[Data excerpts]

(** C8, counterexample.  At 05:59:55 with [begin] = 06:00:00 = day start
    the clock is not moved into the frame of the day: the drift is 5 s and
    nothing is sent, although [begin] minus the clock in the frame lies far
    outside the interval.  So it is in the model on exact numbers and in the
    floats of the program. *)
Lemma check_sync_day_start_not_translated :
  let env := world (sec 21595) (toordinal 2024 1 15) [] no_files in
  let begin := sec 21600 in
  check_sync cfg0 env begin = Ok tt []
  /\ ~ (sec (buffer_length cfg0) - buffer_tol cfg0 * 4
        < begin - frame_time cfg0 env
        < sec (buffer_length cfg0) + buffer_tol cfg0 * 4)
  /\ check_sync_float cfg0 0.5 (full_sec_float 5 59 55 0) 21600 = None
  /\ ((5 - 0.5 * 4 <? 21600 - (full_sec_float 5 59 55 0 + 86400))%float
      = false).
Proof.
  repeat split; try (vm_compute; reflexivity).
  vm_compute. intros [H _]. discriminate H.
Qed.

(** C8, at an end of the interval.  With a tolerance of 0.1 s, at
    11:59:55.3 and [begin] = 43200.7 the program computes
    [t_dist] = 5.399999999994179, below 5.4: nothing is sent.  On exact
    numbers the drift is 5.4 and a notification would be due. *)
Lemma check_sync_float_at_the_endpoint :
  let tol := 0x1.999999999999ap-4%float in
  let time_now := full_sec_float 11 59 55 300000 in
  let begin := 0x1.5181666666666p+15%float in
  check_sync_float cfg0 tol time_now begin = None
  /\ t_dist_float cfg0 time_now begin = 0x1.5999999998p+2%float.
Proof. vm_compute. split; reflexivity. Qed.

What to do —
Read the data above and pull out each line that holds the string "Proof".

Output below —
Proof.
Proof. vm_compute. split; reflexivity. Qed.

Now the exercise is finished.